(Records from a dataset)
____________

Lemma stream_cons e es : stream (e :: es) = entry_bytes e ++ stream es.
Proof. done. Qed.

Lemma stream_one e : stream [e] = entry_bytes e.
Proof. apply app_nil_r. Qed.

Lemma occupancy_frame es body : occupancy (es ++ [Frame body]) = occupancy es + (4 + zlen body).
Proof. unfold occupancy. rewrite stream_app, stream_one. cbn. len. Qed.

Lemma occupancy_nonneg es : 0 ≤ occupancy es.
Proof. apply zlen_nonneg. Qed.

#[export] Hint Rewrite sum_lens_concat @foldl_app_concat : qbytes.

Section ring_lemmas.
Context {Q : Type} {BQ : ByteQueue Q} {BQL : ByteQueueLaws Q}.

(** Reading back the bytes in front of the queue. *)
Lemma ring_read_exact_app n x rest q :
  bq_data q = x ++ rest → n = zlen x → 0 < n →
  (ring_read_exact n q).1 = Some x ∧ bq_data (ring_read_exact n q).2 = rest ∧
  bq_capacity (ring_read_exact n q).2 = bq_capacity q.
Proof.
  intros Hq -> Hn.
  assert (bq_data q ≠ []) as Hne.
  { rewrite Hq. by destruct x. }
  destruct (bq_read_batch _ q Hn Hne) as [H1 H2].
  pose proof (bq_read_capacity (zlen x) q) as H3. unfold ring_read_exact.
  destruct (reserve_read_batch (zlen x) q) as [b q']. cbn in *. subst b.
  rewrite Hq in *. unfold zlen in H2 |- *.
  rewrite Nat2Z.id, take_app_length, drop_app_length in *.
  rewrite bool_decide_false by tauto. done.
Qed.

Lemma ring_read_exact_empty n q :
  bq_data q = [] →
  (ring_read_exact n q).1 = None ∧ bq_data (ring_read_exact n q).2 = [] ∧
  bq_capacity (ring_read_exact n q).2 = bq_capacity q.
Proof.
  intros Hq. destruct (bq_read_empty n q Hq) as [H1 H2].
  pose proof (bq_read_capacity n q) as H3. unfold ring_read_exact.
  destruct (reserve_read_batch n q) as [b q']. cbn in *. by subst b.
Qed.

Lemma try_pop_empty c q :
  bq_data q = [] → ∃ q', try_pop c q = (None, c, q') ∧ bq_data q' = [] ∧
    bq_capacity q' = bq_capacity q.
Proof.
  intros Hq. destruct (ring_read_exact_empty FRAME_LEN_BYTES q Hq) as (H1 & H2 & H3).
  unfold try_pop. destruct (ring_read_exact FRAME_LEN_BYTES q) as [r q']. cbn in *.
  subst r. eauto.
Qed.

(** The length prefix, read and interpreted. *)
Lemma read_prefix n rest q :
  is_u32 n → bq_data q = u32_le n ++ rest →
  ∃ q' raw, ring_read_exact FRAME_LEN_BYTES q = (Some raw, q') ∧
    try_into_array 4 raw = Some raw ∧ from_le_bytes raw = n ∧
    bq_data q' = rest ∧ bq_capacity q' = bq_capacity q.
Proof.
  intros Hn Hq.
  destruct (ring_read_exact_app FRAME_LEN_BYTES _ _ _ Hq) as (H1 & H2 & H3);
    [by rewrite zlen_u32_le|done|].
  destruct (ring_read_exact FRAME_LEN_BYTES q) as [r q']. cbn in *. subst r.
  exists q', (u32_le n). split_and!; [done| |by apply from_u32_le|done|done].
  unfold try_into_array. by rewrite bool_decide_true by apply zlen_u32_le.
Qed.

Lemma try_pop_closed c q rest :
  bq_data q = u32_le CLOSE_SENTINEL ++ rest →
  ∃ q', try_pop c q = (None, mkConsumer (c_inode c) (c_capacity c) (c_path c) true, q') ∧
    bq_data q' = rest ∧ bq_capacity q' = bq_capacity q.
Proof.
  intros Hq. destruct (read_prefix CLOSE_SENTINEL rest q ltac:(done) Hq) as (q' & raw & E1 & E2 & E3 & E4 & E5).
  exists q'. unfold try_pop. rewrite E1, E2, E3. by rewrite bool_decide_true.
Qed.

Lemma try_pop_frame c q body rest :
  bq_data q = u32_le (zlen body) ++ body ++ rest → zlen body < CLOSE_SENTINEL →
  ∃ q', try_pop c q = (Some body, c, q') ∧ bq_data q' = rest ∧
    bq_capacity q' = bq_capacity q.
Proof.
  intros Hq Hb. pose proof (zlen_nonneg body).
  destruct (read_prefix (zlen body) (body ++ rest) q) as (q' & raw & E1 & E2 & E3 & E4 & E5);
    [unfold is_u32, CLOSE_SENTINEL in *; lia|done|].
  unfold try_pop. rewrite E1, E2, E3. rewrite bool_decide_false by lia.
  case_bool_decide as H0.
  - apply zlen_0_nil in H0 as ->. eauto.
  - destruct (ring_read_exact_app (zlen body) body rest q') as (H1 & H2 & H3);
      [done|done|lia|].
    destruct (ring_read_exact (zlen body) q') as [r q'']. cbn in *. subst r.
    exists q''. split_and!; [done|done|congruence].
Qed.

____________

WHAT IS REQUIRED » Start with the line above that contains "intros Hq. destruct (read_prefix" and stop after the line that contains "q') ∧ bq_data q' = rest ∧". Output those lines exactly, and only those.

EXERCISE SOLUTION »
  intros Hq. destruct (read_prefix CLOSE_SENTINEL rest q ltac:(done) Hq) as (q' & raw & E1 & E2 & E3 & E4 & E5).
  exists q'. unfold try_pop. rewrite E1, E2, E3. by rewrite bool_decide_true.
Qed.

Lemma try_pop_frame c q body rest :
  bq_data q = u32_le (zlen body) ++ body ++ rest → zlen body < CLOSE_SENTINEL →
  ∃ q', try_pop c q = (Some body, c, q') ∧ bq_data q' = rest ∧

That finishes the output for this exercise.